SUVA, 13 February 2020 – IT is widely understood that many factors influence the flow of travellers around the world.
Fiji as an island destination has its location with more than 300 islands offering their unique attractiveness, significant connectivity offered through enviable infrastructure in comparison with its regional neighbours and its cultural diversity and friendly people.
These form the backbone of a variety of products and services that have assisted to make tourism a critical component of Fiji’s engine for economic development.
As the highest foreign exchange earner for the country at more than $2 billion in 2019, and currently the highest employment sector at more than 40,000 directly (110,000 indirectly), with contribution to GDP at almost 40 per cent, you would be forgiven for thinking that the industry is ticking along with the phenomenal growth that has been expected of it and that the sun merely needs to continue to shine for those taxes to roll in.
Fiji is no different to any other country in the world in that it is impacted by geopolitical, climate, trade, currency and other changes. These may be slower to reach our pristine shores, but they do get here and some faster than others.
In the past six months alone, Fiji has dodged the threat of two cyclones, seen civic unrest unfold in countries you would least expect this to take place in and monitored from a distance as traditional trade partners fell out.
Then came news of the outbreak of a difficult to detect virus that spread fear through communities, countries and eventually the whole world.
Nearer to home, our neighbours and key visitor market Australia, has been through a long drawn out drought, followed by devastating fires across two states and are now having to deal with flooding brought on by a cyclone and more bad weather.
The year 2020 started like most periods for Fijian tourism; quietly but with the usual optimism that bookings would hold strong, boosted by our usual small, but steadily growing influx of Chinese visitors during this time.
But while the optimism remains, the effects of challenges being faced by markets that influence tourism and trade in Fiji is taking its toll on current and forward bookings.
The effects of border controls to address keeping the virus out and its flow-on effects on world tourism with the severely restricted outbound Chinese market (166 million travellers in 2019) will affect Australian visitor numbers, where the Chinese market reached an all time high of 1.4 million in 2018 – surpassing New Zealand visitor arrivals there for the first time.
Our biggest market for Fiji’s visitors is urging its population to “Stay home for the holidays” and encouraging Australian patriotism and support for many of its devastated communities.
Tourism Australia recently welcomed the Australian Governments’ initial $76m tourism recovery package as part of the National Bushfire Recovery Fund to protect jobs, small businesses and local economies by helping get tourists travelling across Australia again.
And rightly so.

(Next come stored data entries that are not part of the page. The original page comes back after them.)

(* ===== verification/Refine.v ===== *)
(** The driver refines the key space of KeySpace.v: every call of a session
    takes effect at one moment between its start and its end, whatever
    attempts fail and whatever other clients write meanwhile.  Once an attempt
    of a write may have been applied, other clients leave its key alone until
    the call returns.  Gets and lists are of the current revision; the list is
    of a whole prefix, without a limit, the get of a key without a trailing
    slash.  Reads at older revisions, from a start key and with a limit are
    the subject of ReadSpec.v. *)
From stdpp Require Import base strings list gmap sorting.
From Stdlib Require Import Strings.Byte ZArith Lia.
From S2P Require Import Prelude FdbApi KeyOrder FdbInstance Util Subspaces SubspaceFacts Transact History Samples Write WriteSpec Read Scan ReadFacts ListValues ScanSpec ReadSpec RevScan KeySpace.

(** The latest revision that a transaction sees: the counter of sequential
    ids, or its read version. *)
Definition head_revision `{CF : Config} (h : history) (rv : Z) : Z :=
  if UseSequentialId then 1 + Z.of_nat (length h) else rv.

Lemma head_rev_head `{FB : FdbBindings, KV : KVStore, CF : Config} dir s h c rv :
  Repr dir s h c -> head_rev dir s rv (head_revision h rv).
Proof.
  intros HR. unfold head_rev, head_revision. destruct UseSequentialId eqn:Es; [|done]. by apply (R_seq _ _ _ _ HR).
Qed.

Lemma numbered_le h e : numbered h -> e ∈ h -> e.1 <= 1 + Z.of_nat (length h).
Proof.
  intros Hnum He. assert (Hin : e.1 ∈ h.*1) by (by apply list_elem_of_fmap_2).
  rewrite Hnum, elem_of_seqZ in Hin. lia.
Qed.

(** All revisions are up to a read version; the numbers of sequential ids do
    not depend on it. *)
Definition known `{CF : Config} (p : Z) (h : history) : Prop := UseSequentialId = false -> Forall (fun e => e.1 <= p) h.

Lemma head_le `{FB : FdbBindings, KV : KVStore, CF : Config} dir s h c rv :
  Repr dir s h c -> 0 <= rv -> known rv h -> 0 <= head_revision h rv /\ Forall (fun e => e.1 <= head_revision h rv) h.
Proof.
  intros HR Hrv Hup. unfold head_revision. destruct UseSequentialId eqn:Es; [|by split; [|apply Hup]]. split; [lia|].
  rewrite Forall_forall. intros e. apply numbered_le, (R_seq _ _ _ _ HR Es).
Qed.

(** A record continues its key: a create one that is not live, another one
    the live record that it links to. *)
Definition linked_entry (h : history) (e : entry) : Prop :=
  if IsCreate e.2 then live (latest h (Key e.2)) = None
  else exists x, live (latest h (Key e.2)) = Some x /\ PrevRevision e.2 = int64ToVersionstamp x.1.

(** * Writes that do not apply *)

Section Rejected.
Context `{FB : FdbBindings, KV : KVStore, CF : Config}.
Context (dir : bytes) (key : bytes) (h0 : history) (c : Z).

(** Attempts at growing read versions, before which other clients write other
    keys. *)
Fixpoint steady (prev : Z) (attempts : list (Attempt bytes)) : Prop :=
  match attempts with
  | [] => True
  | a :: rest =>
      prev <= at_read_version a /\
      (forall s h, Repr dir s h c -> known prev h ->
         exists ext, Repr dir (at_others a s) (h ++ ext) c /\ known (at_read_version a) ext /\
           Forall (fun e => Key e.2 <> key) ext) /\
      steady (at_read_version a) rest
  end.

Context (body : bytes -> Transaction -> bytes -> res (writeResult * Transaction) * bytes).
Context (last : bytes) (out : Z -> res (Z * option KeyValue * bool)).

(** The body writes nothing and has the outcome [out] of the latest
    revision. *)
Definition rejects : Prop :=
  forall s h rv uuid, Repr dir s h c -> key_part key h = key_part key h0 ->
    match body uuid (begin_tr s rv) last with
    | (Ok (w, tr), l) => tr = open_tr s rv /\ l = last /\ forall stamp, getResult stamp w = out (head_revision h rv)
    | (Err e, l) => l = last /\ (forall code, e <> FDBError code) /\ out (head_revision h rv) = Err e
    | (Panic, _) => False
    end.

Definition rejected (p : Z) (result : option (res (writeResult * bytes)) * store * bytes) : Prop :=
  exists r s2 ext rv, result = (Some r, s2, last) /\ Repr dir s2 (h0 ++ ext) c /\
    Forall (fun e => Key e.2 <> key) ext /\ known rv (h0 ++ ext) /\ p <= rv /\
    let n := head_revision (h0 ++ ext) rv in
    match r with Ok (w, stamp) => getResult stamp w = out n | Err e => out n = Err e | Panic => False end.

Lemma key_part_avoids ext : Forall (fun e : entry => Key e.2 <> key) ext -> key_part key ext = [].
Proof.
  intros He. apply (key_part_others key ext (1 + foldr (fun e m => Z.max e.1 m) 0 ext)).
  induction He as [|e ext Hk _ IH]; [done|]. constructor; [cbn; split; [lia|done]|].
  eapply Forall_impl; [exact IH|]. cbn. intros x [? ?]. split; [lia|done].
Qed.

After all, that’s what we would do under the same circumstances.
So, Fiji must fight so much harder with its competing destinations that are often far cheaper to travel to because their guest to staff ratio is higher, staff paid much lower and airfares when packaged can be really hard to beat.
Where regulatory and legislative controls are less stringent — and it must be said that Fiji can often boast it is far safer as a result which is at least one positive element of this.
Obviously there are far more reasons and insufficient space to go into on why it will be harder to compete with our far larger and sometimes more developed competitor destinations, but while industry stakeholders are doing their best to provide alternative options for cancellations because of the virus controls in place and are preparing to deal with the probable situation of less Australian and other bookings, they are doing so with their other challenges still in front of them.
These include reduced room inventory with larger properties carrying out the required renovations and upgrades, increasing costs of business, preparing to comply with the new vat monitoring system (VMS), a lower than expected growth in 2019, keeping up with regulatory bodies as each flexes their considerable weight to penalise any perceived non-compliance and for tourism’s small and medium enterprises (SMEs), simply trying to understand it all and stay in business.
But it is an optimistic industry as it has always been.
It is hard not to be when the sun continues to shine in one of the most beautiful places in the world that is so well known for its friendliest people.
Local ownership of tourism businesses and tourism properties is higher than it has even been (56 per cent of hotels with 50 rooms and above) especially now with FNPF owning the bulk of these, Fiji must be prepared to fight back hard for its share.